- IATA: none; ICAO: KSYF; FAA LID: SYF;

Summary
- Airport type: Public
- Owner: City of St. Francis
- Location: St. Francis, Kansas
- Elevation AMSL: 3,430 ft (1,050 m)
- Coordinates: 39°45′40″N 101°47′45″W﻿ / ﻿39.76111°N 101.79583°W
- Interactive map of Cheyenne County Municipal Airport

Runways
| Direction | Length |  | Surface |
| ft | m |
| 14/32 | 5,200 | 1,585 | Concrete |
| 18/36 | 2,313 | 705 | Turf |

Statistics (2022)
- Aircraft operations (year ending 9/27/2022): 3,800
- Based aircraft: 10
- Source: Federal Aviation Administration

= Cheyenne County Municipal Airport =

Cheyenne County Municipal Airport is a public airport located one mile (2 km) south of the central business district of St. Francis, a city in Cheyenne County, Kansas, United States. This airport is publicly owned by City of St. Francis.

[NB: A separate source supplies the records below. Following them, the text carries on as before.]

Lemma copyHeaders_other hdr h k :
  (forall k', k' ∈ hdr.*1 -> CanonicalMIMEHeaderKey k' <> k) ->
  k <> "Content-Length" ->
  copyHeaders hdr h !! k = h !! k.
Proof.
  unfold copyHeaders. revert h.
  induction hdr as [|[k' vals] hdr IH]; intros h Hk Hcl; simpl; [reflexivity|].
  rewrite IH.
  - rewrite lookup_Header_Del, canonical_content_length.
    rewrite decide_False by congruence.
    apply copyValues_other, Hk. simpl. apply elem_of_cons. by left.
  - intros k'' Hin. apply Hk. simpl. apply elem_of_cons. by right.
  - exact Hcl.
Qed.

(** A header of the reply ends up on the outbound map with its last value. *)
Lemma copyHeaders_lookup hdr h k vals v :
  NoDup hdr.*1 ->
  (forall k', k' ∈ hdr.*1 -> CanonicalMIMEHeaderKey k' = k') ->
  (k, vals) ∈ hdr ->
  last vals = Some v ->
  k <> "Content-Length" ->
  copyHeaders hdr h !! k = Some [v].
Proof.
  unfold copyHeaders. revert h.
  induction hdr as [|[k' vals'] hdr IH]; intros h Hnd Hcan Hin Hlast Hcl.
  - by apply elem_of_nil in Hin.
  - simpl in Hnd. apply NoDup_cons in Hnd as [Hnotin Hnd].
    apply elem_of_cons in Hin as [Heq|Hin].
    + inversion Heq; subst k' vals'. simpl.
      fold (copyHeaders hdr (Header_Del (copyValues k vals h) "content-length")).
      rewrite copyHeaders_other.
      * rewrite lookup_Header_Del, canonical_content_length.
        rewrite decide_False by congruence.
        pose proof (copyValues_last k vals h v Hlast) as Hv.
        rewrite Hcan in Hv by (simpl; apply elem_of_cons; by left).
        exact Hv.
      * intros k'' Hk''. rewrite Hcan by (simpl; apply elem_of_cons; by right).
        intros ->. contradiction.
      * exact Hcl.
    + simpl. apply IH; try assumption.
      intros k'' Hk''. apply Hcan. simpl. apply elem_of_cons. by right.
Qed.

(** ** Deferred calls *)

(** A deferred call runs however the rest of the function ends. *)
Lemma defer_final {A : Type} (d : M unit) (body : M A) (s : State) :
  final (defer d body s) = final (d (final (body s))).
Proof.
  unfold defer. destruct (body s) as [a s'|msg s']; simpl;
    destruct (d s') as [[] s''|msg' s'']; reflexivity.
Qed.

(** [defer c.Close()]: the connection is closed last, also when the rest of
    the function panics. *)
Lemma defer_Close_last {A : Type} (c : Conn) (body : M A) (s : State) :
  trace (final (defer (emit (EvClose c)) body s))
  = (trace (final (body s)) ++ [EvClose c])%list.
Proof. rewrite defer_final. reflexivity. Qed.

(** ** The proxy-tunnel probe *)

Section Proxy.

Variable net : World.
Variable p : proxyHandler.
Variable r : Request.
Variable t0 : Time.

(** C7. On the proxy path a target that does not parse is answered with
    400 and status BAD_URL, the text of the parse error and the proxy
    address of the request, and the trace stays empty: the proxy is not
    dialled. *)
Theorem proxy_bad_target (c0 : ascii) (fragment : string) (e : AddrError) :
  Path r = String c0 fragment ->
  SplitHostPort fragment = inr e ->
  returned (proxyHandler_ServeHTTP net p r (initial t0)) = true
  /\ responded (final (proxyHandler_ServeHTTP net p r (initial t0)))
       StatusBadRequest
       {| Status := "BAD_URL"; Error := AddrError_Error e; Proxy := proxyOf r |}
  /\ trace (final (proxyHandler_ServeHTTP net p r (initial t0))) = []
  /\ 400 <= StatusBadRequest < 500.
Proof.
  intros HP HS. run_handler. rewrite HP, HS.
  repeat split; reflexivity || (unfold StatusBadRequest; lia).
Qed.

(** C6. When the dial of the proxy fails the answer is 400 with status
    PROXY_UNREACHABLE, the text of the dial error and the proxy address as
    given; the dial is the only event on the network. *)
Theorem proxy_dial_failure
    (c0 : ascii) (fragment host port : string) (err : error) :
  Path r = String c0 fragment ->
  SplitHostPort fragment = inl (host, port) ->
  snd (world_Dial net (dialerOf p) "tcp" (proxyOf r)) = inr err ->
  returned (proxyHandler_ServeHTTP net p r (initial t0)) = true
  /\ responded (final (proxyHandler_ServeHTTP net p r (initial t0)))
       StatusBadRequest
       {| Status := "PROXY_UNREACHABLE"; Error := err_Error err;
          Proxy := proxyOf r |}
  /\ trace (final (proxyHandler_ServeHTTP net p r (initial t0)))
     = [EvDial (dialerOf p) "tcp" (proxyOf r)]
  /\ 400 <= StatusBadRequest < 500.
Proof.
  intros HP HS HD. revert HD. run_handler. intros HD. rewrite HP, HS, HD.
  repeat split; reflexivity || (unfold StatusBadRequest; lia).
Qed.

(** C1. When reading the proxy's response fails: an error that is no
    [net.Error] gives 504 and PROXY_CONNECT_ERROR, a [net.Error] that is no
    timeout gives 503 and HOST_CONNECT_FAIL, a [net.Error] that is a
    timeout gives 504 and PROXY_CONNECT_ERROR. *)
Theorem proxy_read_failure
    (c0 : ascii) (fragment host port : string) (c : Conn) (err : error) :
  Path r = String c0 fragment ->
  SplitHostPort fragment = inl (host, port) ->
  snd (world_Dial net (dialerOf p) "tcp" (proxyOf r)) = inl c ->
  snd (world_ReadResponse net c) = inr err ->
  returned (proxyHandler_ServeHTTP net p r (initial t0)) = true
  /\ match err_netTimeout err with
     | None =>
         responded (final (proxyHandler_ServeHTTP net p r (initial t0)))
           StatusGatewayTimeout
           {| Status := "PROXY_CONNECT_ERROR"; Error := err_Error err;
              Proxy := proxyOf r |}
     | Some false =>
         responded (final (proxyHandler_ServeHTTP net p r (initial t0)))
           StatusServiceUnavailable
           {| Status := "HOST_CONNECT_FAIL";
              Error := "net error: " ++ err_Error err; Proxy := proxyOf r |}
     | Some true =>
         responded (final (proxyHandler_ServeHTTP net p r (initial t0)))
           StatusGatewayTimeout
           {| Status := "PROXY_CONNECT_ERROR";
              Error := "net error: " ++ err_Error err; Proxy := proxyOf r |}
     end
  /\ StatusGatewayTimeout = 504 /\ StatusServiceUnavailable = 503.
Proof.
  intros HP HS HD HR. revert HD. run_handler. intros HD. rewrite HP, HS, HD.
  destruct (0 <? Timeout p); rewrite HR;
    destruct (err_netTimeout err) as [[]|]; repeat split; reflexivity.
Qed.

(** C3, as the code has it. When the proxy's response is read and parsed,
    the outbound header map has no Content-Length entry, in whatever case
    the name is written; and when its status code has three digits and is
    no interim 1xx code, the handler returns, the status of the answer is
    that code, and the result encoded is OK with the proxy address. *)
Theorem proxy_success
    (c0 : ascii) (fragment host port : string) (c : Conn) (res : Response) :
  Path r = String c0 fragment ->
  SplitHostPort fragment = inl (host, port) ->
  snd (world_Dial net (dialerOf p) "tcp" (proxyOf r)) = inl c ->
  snd (world_ReadResponse net c) = inl res ->
  (forall k,
      lowerString k = "content-length" ->
      rw_Header (w (final (proxyHandler_ServeHTTP net p r (initial t0)))) !! k
      = None)
  /\ (validCode (StatusCode res) = true ->
      interimCode (StatusCode res) = false ->
      returned (proxyHandler_ServeHTTP net p r (initial t0)) = true
      /\ responded (final (proxyHandler_ServeHTTP net p r (initial t0)))
           (StatusCode res)
           {| Status := "OK"; Error := ""; Proxy := proxyOf r |}).
Proof.
  intros HP HS HD HR. revert HD. run_handler. intros HD. rewrite HP, HS, HD.
  destruct (0 <? Timeout p); rewrite HR; code_cases res;
    (split; [|repeat split; intros; try discriminate; try reflexivity]).
  all: intros k Hk; apply no_content_length_any_case; try exact Hk.
  all: try (apply canonicalKeys_Set, canonicalKeys_copyHeaders,
            canonicalKeys_empty).
  all: rewrite lookup_Header_Set, canonical_content_type.
  all: rewrite decide_False by discriminate.
  all: apply copyHeaders_no_content_length; apply lookup_empty.
Qed.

Although most U.S. airports use the same three-letter location identifier for the FAA and IATA, Cheyenne County Municipal Airport is assigned SYF by the FAA but has no designation from the IATA (which assigned SYF to Silva Bay on Gabriola Island in British Columbia, Canada). The airport's ICAO identifier is KSYF.

==Facilities and aircraft==
Cheyenne County Municipal Airport covers an area of 307 acre which contains two runways:
- Runway 14/32: 5,200 X 75 ft (1,585 x 23 m), surface: concrete
- Runway 18/36: 2,313 x 280 ft (705 x 85 m), surface: turf

For 12-month period ending September 27, 2022, the airport had 3,800 aircraft operations, an average of 73 per week: 100% general aviation. There were at the time 10 aircraft based at this airport, 9 single-engine, and 1 multi-engine.